= How to complete this task =
Take the entries below and print only the lines from the one with "- intros queued" through the one with "(post (EM:=Model) default_limits", exactly as they stand, both ends included.

(Collected data)
=-=-=
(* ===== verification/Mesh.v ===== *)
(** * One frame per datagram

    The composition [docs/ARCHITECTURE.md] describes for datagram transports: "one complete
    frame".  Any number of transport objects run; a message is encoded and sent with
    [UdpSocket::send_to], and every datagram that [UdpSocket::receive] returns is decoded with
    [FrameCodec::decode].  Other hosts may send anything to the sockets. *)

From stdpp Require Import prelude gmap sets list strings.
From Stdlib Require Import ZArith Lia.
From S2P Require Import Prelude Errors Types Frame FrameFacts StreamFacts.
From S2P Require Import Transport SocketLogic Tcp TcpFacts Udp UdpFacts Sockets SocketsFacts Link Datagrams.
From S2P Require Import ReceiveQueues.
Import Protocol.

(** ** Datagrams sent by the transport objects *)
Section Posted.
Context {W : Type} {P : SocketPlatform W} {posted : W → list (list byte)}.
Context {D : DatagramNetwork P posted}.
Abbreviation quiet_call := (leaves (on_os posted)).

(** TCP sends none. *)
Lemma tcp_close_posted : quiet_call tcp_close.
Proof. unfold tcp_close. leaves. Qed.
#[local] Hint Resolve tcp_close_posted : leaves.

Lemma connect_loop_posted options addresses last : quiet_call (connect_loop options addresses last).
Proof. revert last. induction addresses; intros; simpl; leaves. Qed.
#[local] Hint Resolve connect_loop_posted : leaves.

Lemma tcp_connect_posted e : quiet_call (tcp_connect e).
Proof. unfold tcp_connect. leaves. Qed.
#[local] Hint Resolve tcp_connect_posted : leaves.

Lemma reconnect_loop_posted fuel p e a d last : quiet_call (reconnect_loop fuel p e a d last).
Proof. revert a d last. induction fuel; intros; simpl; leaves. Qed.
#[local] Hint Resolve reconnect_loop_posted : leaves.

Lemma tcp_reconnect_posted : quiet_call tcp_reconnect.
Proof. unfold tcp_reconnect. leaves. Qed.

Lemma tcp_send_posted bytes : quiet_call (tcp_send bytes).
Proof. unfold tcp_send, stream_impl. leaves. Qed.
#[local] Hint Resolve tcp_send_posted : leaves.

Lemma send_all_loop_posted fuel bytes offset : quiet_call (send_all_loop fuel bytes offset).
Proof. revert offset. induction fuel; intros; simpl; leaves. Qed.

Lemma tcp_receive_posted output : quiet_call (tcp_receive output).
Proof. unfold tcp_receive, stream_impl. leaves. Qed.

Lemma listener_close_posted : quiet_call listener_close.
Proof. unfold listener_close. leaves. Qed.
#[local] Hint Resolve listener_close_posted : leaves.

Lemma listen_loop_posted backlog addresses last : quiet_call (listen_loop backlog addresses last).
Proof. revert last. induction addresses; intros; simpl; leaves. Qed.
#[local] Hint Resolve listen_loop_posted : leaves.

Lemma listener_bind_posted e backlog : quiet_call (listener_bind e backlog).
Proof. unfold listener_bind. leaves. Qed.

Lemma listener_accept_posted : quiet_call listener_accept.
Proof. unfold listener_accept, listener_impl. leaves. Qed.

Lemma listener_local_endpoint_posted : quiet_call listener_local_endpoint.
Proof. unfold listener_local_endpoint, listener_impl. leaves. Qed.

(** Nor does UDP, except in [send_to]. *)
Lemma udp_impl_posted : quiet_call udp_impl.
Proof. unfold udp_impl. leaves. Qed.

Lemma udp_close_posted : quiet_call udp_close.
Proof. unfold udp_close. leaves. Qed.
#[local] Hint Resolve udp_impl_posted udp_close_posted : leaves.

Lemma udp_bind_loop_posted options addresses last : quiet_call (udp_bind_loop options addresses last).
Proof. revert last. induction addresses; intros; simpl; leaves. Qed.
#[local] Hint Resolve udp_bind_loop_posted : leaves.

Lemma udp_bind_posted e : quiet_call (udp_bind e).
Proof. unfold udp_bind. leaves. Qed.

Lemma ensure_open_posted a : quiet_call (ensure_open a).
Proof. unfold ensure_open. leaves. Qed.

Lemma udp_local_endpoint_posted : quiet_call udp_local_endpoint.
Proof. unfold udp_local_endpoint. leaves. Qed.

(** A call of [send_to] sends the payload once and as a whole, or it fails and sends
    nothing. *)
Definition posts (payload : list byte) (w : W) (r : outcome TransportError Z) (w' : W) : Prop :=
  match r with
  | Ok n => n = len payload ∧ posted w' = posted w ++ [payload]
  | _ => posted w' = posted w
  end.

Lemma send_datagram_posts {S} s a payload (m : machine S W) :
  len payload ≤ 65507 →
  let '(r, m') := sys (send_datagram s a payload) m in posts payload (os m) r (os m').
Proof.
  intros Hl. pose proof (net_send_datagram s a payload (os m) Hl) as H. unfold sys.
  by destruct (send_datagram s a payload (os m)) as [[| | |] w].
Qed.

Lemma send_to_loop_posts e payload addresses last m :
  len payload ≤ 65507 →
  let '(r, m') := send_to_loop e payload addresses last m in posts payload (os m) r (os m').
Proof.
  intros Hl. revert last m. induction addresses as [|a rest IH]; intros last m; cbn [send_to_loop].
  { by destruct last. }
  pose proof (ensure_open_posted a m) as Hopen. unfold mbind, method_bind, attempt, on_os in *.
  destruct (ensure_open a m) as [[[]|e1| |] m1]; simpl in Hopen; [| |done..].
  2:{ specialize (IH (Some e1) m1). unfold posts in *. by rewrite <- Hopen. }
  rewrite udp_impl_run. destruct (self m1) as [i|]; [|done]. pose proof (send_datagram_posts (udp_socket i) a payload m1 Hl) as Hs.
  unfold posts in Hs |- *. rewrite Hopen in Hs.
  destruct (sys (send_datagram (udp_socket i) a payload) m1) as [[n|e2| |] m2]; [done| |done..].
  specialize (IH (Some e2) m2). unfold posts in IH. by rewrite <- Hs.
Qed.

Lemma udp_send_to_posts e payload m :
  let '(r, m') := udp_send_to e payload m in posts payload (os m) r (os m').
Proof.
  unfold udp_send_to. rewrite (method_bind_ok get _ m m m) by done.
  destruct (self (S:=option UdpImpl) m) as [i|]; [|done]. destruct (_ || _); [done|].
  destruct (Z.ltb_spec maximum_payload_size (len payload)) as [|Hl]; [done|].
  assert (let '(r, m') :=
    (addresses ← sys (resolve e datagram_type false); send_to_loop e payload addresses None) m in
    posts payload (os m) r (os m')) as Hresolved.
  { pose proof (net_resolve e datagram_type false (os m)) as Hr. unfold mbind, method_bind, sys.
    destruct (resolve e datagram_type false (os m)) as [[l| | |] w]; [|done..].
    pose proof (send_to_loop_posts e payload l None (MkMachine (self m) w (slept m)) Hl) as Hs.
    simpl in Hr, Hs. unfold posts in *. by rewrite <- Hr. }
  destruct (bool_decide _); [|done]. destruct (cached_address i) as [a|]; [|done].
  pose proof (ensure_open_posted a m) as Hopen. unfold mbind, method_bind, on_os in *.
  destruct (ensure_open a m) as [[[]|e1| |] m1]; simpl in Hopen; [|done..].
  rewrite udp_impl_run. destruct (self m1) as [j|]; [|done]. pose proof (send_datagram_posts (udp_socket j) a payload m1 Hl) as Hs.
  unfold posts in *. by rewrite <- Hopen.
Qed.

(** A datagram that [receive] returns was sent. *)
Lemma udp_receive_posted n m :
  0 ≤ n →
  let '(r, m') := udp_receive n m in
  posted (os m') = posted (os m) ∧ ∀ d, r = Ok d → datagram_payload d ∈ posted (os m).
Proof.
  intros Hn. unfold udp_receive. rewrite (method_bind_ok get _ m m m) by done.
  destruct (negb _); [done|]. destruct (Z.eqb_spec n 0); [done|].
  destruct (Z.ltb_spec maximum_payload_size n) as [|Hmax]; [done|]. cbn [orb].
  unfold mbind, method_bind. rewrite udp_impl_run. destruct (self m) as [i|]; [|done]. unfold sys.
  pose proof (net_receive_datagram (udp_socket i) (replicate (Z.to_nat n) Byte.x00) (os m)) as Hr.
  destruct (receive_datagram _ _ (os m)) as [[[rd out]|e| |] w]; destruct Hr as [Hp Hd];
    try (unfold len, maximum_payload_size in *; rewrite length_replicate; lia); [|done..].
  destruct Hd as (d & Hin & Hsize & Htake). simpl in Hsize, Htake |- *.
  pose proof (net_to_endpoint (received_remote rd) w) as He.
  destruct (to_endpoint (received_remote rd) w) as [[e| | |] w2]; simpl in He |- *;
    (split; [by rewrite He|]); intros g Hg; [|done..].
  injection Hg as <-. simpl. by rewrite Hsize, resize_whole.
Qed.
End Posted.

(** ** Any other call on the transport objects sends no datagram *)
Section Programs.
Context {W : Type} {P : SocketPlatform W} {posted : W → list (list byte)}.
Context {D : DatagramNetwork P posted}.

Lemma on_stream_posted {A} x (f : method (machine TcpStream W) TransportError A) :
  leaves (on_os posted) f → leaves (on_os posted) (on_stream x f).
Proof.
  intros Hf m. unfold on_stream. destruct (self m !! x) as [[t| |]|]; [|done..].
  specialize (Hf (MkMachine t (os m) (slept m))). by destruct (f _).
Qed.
=-=-=
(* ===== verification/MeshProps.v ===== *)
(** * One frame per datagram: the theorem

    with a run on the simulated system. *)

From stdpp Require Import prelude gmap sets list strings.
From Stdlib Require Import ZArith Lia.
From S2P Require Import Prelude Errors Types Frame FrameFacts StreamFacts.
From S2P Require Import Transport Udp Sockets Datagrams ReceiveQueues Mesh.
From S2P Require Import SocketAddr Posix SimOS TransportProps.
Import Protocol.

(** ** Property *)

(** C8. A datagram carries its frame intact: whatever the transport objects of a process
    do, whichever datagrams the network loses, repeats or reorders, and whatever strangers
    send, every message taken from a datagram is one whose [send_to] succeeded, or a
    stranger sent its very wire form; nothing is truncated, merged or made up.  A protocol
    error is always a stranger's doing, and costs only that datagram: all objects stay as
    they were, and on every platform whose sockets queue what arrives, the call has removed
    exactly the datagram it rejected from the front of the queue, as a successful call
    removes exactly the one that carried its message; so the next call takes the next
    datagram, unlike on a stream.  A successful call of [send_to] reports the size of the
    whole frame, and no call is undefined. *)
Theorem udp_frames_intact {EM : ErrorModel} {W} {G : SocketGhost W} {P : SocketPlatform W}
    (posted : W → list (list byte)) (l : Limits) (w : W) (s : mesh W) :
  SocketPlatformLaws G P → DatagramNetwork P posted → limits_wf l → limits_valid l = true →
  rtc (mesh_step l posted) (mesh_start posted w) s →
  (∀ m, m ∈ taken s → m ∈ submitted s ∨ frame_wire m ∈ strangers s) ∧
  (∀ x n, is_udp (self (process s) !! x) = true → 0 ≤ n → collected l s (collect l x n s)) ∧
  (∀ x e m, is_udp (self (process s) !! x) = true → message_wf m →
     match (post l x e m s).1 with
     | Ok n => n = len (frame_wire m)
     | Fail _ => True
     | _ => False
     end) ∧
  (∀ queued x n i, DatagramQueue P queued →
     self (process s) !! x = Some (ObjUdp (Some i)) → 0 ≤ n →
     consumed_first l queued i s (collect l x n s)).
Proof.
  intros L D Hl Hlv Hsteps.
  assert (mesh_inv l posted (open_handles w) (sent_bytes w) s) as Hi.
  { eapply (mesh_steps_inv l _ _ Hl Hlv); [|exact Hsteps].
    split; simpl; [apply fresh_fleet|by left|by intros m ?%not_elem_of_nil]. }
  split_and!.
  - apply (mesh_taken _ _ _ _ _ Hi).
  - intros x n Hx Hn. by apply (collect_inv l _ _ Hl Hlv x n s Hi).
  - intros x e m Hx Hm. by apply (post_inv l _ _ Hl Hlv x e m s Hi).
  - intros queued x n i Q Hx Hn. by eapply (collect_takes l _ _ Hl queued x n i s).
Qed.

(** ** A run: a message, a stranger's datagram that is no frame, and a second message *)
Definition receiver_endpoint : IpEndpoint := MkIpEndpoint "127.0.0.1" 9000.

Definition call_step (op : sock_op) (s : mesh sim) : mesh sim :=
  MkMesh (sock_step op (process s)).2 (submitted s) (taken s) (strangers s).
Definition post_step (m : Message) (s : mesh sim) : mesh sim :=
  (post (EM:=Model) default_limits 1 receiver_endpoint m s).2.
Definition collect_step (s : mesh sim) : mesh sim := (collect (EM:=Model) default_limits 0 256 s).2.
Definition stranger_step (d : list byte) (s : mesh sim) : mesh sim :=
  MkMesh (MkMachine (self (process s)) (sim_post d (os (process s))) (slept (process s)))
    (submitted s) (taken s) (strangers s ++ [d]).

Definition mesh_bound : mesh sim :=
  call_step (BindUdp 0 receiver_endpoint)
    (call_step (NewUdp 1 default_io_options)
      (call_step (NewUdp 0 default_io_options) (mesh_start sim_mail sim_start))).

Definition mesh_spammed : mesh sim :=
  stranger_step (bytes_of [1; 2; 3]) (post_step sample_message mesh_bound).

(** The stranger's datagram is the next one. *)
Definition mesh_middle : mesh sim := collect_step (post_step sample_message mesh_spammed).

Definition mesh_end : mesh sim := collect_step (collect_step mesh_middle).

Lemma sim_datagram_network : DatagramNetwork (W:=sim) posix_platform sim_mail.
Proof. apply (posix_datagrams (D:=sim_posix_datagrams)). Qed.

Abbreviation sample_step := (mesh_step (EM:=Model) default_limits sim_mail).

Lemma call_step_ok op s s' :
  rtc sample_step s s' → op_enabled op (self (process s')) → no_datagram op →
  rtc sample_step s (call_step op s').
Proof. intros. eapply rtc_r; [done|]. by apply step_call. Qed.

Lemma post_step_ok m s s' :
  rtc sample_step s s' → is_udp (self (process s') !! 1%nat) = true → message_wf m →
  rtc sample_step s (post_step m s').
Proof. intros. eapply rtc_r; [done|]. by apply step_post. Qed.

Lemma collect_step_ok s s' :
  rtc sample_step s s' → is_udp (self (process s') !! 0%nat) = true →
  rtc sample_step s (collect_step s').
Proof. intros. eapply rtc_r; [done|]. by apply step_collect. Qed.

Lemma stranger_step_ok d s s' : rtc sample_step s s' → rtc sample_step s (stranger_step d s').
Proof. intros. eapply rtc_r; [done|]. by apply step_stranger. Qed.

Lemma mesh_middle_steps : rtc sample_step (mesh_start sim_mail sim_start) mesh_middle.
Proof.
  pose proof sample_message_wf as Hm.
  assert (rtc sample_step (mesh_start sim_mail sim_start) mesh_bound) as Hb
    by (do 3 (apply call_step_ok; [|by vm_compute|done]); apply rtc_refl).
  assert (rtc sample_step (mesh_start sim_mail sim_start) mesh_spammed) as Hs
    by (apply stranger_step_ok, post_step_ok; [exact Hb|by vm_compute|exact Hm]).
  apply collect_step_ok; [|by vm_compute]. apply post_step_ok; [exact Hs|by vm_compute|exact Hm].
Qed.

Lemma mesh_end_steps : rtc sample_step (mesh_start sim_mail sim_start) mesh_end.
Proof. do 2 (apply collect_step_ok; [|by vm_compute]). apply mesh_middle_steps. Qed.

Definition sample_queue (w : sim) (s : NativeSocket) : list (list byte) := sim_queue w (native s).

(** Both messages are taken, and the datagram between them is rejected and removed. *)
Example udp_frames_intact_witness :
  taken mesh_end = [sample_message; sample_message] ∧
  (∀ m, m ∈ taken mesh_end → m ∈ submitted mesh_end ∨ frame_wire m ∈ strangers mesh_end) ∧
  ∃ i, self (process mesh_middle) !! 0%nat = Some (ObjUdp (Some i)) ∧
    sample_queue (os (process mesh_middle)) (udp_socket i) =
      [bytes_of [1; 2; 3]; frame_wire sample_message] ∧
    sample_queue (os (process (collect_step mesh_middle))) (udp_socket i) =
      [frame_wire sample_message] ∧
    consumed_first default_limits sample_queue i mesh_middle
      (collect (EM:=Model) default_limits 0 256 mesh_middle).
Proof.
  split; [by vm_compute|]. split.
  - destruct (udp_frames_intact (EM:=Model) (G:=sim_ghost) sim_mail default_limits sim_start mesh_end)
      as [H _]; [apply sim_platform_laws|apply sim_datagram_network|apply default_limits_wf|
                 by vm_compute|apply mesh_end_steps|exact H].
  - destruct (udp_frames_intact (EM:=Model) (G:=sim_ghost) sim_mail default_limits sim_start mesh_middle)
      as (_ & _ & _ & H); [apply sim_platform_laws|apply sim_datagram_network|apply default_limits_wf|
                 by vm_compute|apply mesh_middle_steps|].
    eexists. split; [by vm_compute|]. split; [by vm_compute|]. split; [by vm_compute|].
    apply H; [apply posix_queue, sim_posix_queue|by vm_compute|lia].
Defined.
=-=-=
= Exercise answer =
  - intros queued x n i Q Hx Hn. by eapply (collect_takes l _ _ Hl queued x n i s).
Qed.

(** ** A run: a message, a stranger's datagram that is no frame, and a second message *)
Definition receiver_endpoint : IpEndpoint := MkIpEndpoint "127.0.0.1" 9000.

Definition call_step (op : sock_op) (s : mesh sim) : mesh sim :=
  MkMesh (sock_step op (process s)).2 (submitted s) (taken s) (strangers s).
Definition post_step (m : Message) (s : mesh sim) : mesh sim :=
  (post (EM:=Model) default_limits 1 receiver_endpoint m s).2.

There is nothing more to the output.